§ **Problem requirements**
Lines that include "Theorem" make up the answer; copy all of them from the data below.

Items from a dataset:
──────

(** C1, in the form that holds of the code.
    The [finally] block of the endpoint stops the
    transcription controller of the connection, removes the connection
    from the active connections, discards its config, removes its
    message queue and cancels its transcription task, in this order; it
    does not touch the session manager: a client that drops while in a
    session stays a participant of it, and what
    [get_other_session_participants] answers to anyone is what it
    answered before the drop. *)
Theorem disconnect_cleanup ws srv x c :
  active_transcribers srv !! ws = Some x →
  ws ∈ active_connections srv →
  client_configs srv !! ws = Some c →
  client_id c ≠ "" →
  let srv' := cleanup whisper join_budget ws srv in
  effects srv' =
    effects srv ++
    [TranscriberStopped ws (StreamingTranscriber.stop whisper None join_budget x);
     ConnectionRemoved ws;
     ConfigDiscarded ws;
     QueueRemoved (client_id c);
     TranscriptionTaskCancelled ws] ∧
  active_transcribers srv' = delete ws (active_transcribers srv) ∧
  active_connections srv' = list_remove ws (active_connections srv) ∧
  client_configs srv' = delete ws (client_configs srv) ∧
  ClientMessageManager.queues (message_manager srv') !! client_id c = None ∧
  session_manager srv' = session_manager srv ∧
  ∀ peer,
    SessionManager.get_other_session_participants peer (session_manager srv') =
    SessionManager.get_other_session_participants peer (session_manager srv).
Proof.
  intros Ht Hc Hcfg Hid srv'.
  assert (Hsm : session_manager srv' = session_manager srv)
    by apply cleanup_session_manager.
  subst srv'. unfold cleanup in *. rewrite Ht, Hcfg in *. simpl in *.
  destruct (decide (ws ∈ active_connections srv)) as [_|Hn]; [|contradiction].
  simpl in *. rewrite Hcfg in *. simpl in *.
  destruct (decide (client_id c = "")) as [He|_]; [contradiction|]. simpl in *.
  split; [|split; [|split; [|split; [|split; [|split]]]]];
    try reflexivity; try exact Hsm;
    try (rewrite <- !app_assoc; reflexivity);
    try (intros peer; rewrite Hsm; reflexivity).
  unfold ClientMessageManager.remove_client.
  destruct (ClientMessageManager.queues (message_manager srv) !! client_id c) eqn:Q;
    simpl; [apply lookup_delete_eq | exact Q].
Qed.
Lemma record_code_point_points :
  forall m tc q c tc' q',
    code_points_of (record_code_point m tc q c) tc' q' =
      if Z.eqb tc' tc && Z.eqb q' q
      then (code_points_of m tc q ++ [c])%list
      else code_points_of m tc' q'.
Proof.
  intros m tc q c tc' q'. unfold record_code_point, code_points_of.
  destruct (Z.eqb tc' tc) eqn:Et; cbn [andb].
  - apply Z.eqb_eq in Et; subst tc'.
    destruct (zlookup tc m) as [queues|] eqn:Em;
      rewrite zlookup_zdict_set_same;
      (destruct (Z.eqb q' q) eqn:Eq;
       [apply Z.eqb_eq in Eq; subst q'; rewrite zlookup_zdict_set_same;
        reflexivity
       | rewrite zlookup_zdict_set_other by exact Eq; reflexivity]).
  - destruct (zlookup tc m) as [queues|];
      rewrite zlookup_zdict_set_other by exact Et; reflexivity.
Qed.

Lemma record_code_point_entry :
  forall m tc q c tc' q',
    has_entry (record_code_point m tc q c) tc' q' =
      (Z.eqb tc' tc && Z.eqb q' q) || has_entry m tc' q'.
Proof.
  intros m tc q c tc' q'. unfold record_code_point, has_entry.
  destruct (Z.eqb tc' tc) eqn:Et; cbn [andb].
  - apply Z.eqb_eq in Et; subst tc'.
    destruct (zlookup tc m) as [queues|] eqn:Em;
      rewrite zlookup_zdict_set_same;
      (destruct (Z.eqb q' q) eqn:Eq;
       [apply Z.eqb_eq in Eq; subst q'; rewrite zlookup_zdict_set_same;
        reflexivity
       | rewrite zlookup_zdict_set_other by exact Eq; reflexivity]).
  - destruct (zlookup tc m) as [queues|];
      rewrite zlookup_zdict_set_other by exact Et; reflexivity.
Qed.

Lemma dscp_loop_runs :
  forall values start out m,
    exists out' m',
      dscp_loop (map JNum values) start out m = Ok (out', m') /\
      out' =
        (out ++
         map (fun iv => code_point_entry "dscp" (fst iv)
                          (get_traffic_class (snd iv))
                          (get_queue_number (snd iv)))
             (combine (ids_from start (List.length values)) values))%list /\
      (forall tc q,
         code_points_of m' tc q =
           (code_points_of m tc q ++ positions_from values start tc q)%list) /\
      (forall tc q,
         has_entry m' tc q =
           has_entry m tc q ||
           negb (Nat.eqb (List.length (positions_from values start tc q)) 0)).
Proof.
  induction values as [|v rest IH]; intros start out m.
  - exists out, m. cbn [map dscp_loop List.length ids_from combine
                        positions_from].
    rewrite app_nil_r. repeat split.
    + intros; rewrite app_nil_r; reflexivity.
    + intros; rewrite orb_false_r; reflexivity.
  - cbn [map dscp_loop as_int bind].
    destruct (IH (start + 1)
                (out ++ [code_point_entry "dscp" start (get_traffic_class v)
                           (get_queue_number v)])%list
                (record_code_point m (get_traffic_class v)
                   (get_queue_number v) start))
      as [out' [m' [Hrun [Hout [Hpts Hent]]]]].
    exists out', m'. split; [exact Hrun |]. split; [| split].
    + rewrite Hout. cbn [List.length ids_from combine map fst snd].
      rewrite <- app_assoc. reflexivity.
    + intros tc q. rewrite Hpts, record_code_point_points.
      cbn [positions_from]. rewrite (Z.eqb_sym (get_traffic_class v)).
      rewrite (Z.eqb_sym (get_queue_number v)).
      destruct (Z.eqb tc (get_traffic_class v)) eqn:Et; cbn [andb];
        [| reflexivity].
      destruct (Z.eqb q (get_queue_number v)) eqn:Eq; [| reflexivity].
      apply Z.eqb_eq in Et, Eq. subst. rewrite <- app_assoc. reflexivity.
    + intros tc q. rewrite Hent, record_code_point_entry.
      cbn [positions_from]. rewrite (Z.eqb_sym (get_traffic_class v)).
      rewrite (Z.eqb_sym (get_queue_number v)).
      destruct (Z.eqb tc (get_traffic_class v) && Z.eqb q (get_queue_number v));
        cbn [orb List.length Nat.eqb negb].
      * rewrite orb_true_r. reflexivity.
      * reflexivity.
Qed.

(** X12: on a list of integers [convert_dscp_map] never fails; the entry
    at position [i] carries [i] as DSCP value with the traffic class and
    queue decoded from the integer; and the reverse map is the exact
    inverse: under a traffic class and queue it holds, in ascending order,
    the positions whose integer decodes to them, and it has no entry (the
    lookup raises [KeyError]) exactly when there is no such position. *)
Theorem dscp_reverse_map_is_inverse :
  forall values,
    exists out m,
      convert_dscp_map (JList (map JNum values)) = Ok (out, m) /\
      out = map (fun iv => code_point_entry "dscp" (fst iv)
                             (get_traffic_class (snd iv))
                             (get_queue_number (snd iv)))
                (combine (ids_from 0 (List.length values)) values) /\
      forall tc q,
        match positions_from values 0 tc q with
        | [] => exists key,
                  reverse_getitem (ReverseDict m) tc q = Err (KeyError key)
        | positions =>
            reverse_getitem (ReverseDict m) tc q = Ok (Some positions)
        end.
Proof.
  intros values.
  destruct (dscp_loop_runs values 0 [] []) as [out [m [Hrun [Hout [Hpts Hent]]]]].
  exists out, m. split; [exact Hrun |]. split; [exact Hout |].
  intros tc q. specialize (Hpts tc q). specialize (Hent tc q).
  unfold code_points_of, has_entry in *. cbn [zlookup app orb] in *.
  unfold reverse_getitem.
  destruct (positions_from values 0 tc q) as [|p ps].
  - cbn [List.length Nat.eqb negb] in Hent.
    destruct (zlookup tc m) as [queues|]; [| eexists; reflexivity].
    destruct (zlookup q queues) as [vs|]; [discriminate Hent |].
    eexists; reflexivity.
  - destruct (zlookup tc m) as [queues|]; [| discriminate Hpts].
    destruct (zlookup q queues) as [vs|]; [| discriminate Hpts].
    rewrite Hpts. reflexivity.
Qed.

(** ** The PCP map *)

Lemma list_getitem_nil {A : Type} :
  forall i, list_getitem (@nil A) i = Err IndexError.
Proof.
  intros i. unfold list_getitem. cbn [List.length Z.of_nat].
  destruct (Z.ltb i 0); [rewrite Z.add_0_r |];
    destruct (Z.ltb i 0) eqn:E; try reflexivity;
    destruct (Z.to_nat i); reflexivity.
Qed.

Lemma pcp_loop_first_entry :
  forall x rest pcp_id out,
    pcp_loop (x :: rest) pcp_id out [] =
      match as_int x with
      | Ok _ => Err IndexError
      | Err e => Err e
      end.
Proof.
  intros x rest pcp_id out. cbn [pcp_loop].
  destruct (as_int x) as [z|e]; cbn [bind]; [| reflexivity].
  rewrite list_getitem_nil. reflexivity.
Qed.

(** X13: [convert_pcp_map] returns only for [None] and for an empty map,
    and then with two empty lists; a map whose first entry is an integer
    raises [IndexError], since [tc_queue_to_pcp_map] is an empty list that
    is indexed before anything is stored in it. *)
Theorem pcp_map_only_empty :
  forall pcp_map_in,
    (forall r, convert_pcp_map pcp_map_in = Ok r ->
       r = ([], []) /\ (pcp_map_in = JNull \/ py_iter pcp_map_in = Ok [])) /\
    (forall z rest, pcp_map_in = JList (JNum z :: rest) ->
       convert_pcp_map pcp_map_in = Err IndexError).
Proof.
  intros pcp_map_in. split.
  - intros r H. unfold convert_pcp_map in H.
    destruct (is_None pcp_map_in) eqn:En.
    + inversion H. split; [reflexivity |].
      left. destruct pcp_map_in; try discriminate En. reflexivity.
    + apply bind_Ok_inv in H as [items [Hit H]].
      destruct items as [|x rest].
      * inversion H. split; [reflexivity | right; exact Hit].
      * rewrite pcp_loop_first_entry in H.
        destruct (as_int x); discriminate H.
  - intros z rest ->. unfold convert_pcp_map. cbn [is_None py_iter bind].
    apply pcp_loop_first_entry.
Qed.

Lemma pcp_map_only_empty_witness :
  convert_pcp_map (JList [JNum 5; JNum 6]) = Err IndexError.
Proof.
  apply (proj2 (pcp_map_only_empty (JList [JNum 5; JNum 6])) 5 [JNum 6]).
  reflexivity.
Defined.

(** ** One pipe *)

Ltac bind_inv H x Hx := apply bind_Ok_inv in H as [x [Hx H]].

──────

§ **Exercise answer**
Theorem disconnect_cleanup ws srv x c :
Theorem dscp_reverse_map_is_inverse :
Theorem pcp_map_only_empty :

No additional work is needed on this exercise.